--- WHAT YOU SHOULD DO ---
Return only the number of lines in the records below where the string "rest" shows up.

Records from a data source
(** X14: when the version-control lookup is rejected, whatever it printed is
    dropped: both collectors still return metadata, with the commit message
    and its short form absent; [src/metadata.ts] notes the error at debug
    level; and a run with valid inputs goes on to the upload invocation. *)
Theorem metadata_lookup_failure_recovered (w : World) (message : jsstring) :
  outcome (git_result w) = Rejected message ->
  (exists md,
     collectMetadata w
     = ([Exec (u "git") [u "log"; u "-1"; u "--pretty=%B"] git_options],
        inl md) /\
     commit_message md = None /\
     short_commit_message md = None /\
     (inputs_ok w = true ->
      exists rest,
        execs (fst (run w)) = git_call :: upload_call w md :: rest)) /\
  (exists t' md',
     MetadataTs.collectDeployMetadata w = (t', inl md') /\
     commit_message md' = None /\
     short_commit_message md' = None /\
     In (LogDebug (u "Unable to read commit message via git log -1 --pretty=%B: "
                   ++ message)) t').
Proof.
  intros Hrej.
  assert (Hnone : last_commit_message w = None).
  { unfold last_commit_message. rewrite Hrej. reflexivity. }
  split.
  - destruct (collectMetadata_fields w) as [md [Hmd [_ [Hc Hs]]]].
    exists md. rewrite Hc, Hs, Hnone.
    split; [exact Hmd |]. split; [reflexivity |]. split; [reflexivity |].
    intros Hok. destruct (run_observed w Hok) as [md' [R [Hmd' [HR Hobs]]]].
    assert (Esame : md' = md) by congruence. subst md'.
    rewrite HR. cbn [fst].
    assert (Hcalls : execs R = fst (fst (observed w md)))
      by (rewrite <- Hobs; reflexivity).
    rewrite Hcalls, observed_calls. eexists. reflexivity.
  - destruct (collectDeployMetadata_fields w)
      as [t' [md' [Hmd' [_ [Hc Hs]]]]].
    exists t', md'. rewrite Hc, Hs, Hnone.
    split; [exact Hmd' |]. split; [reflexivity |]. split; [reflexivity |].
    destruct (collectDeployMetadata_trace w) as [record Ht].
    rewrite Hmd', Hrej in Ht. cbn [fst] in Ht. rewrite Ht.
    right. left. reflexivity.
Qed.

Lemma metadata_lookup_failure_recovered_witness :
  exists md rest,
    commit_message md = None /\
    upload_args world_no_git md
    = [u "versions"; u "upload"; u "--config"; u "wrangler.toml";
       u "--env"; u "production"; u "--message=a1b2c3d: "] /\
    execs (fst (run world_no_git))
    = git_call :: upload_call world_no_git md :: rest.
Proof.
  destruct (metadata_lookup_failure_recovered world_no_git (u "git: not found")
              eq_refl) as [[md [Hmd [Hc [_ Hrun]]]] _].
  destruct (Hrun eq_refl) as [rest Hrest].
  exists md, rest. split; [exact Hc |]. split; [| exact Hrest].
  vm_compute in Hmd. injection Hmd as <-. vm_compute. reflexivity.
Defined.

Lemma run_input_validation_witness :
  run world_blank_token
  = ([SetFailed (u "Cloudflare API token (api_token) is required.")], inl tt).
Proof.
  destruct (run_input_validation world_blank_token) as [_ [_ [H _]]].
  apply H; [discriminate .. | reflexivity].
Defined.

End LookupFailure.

--- ANSWER AREA ---
6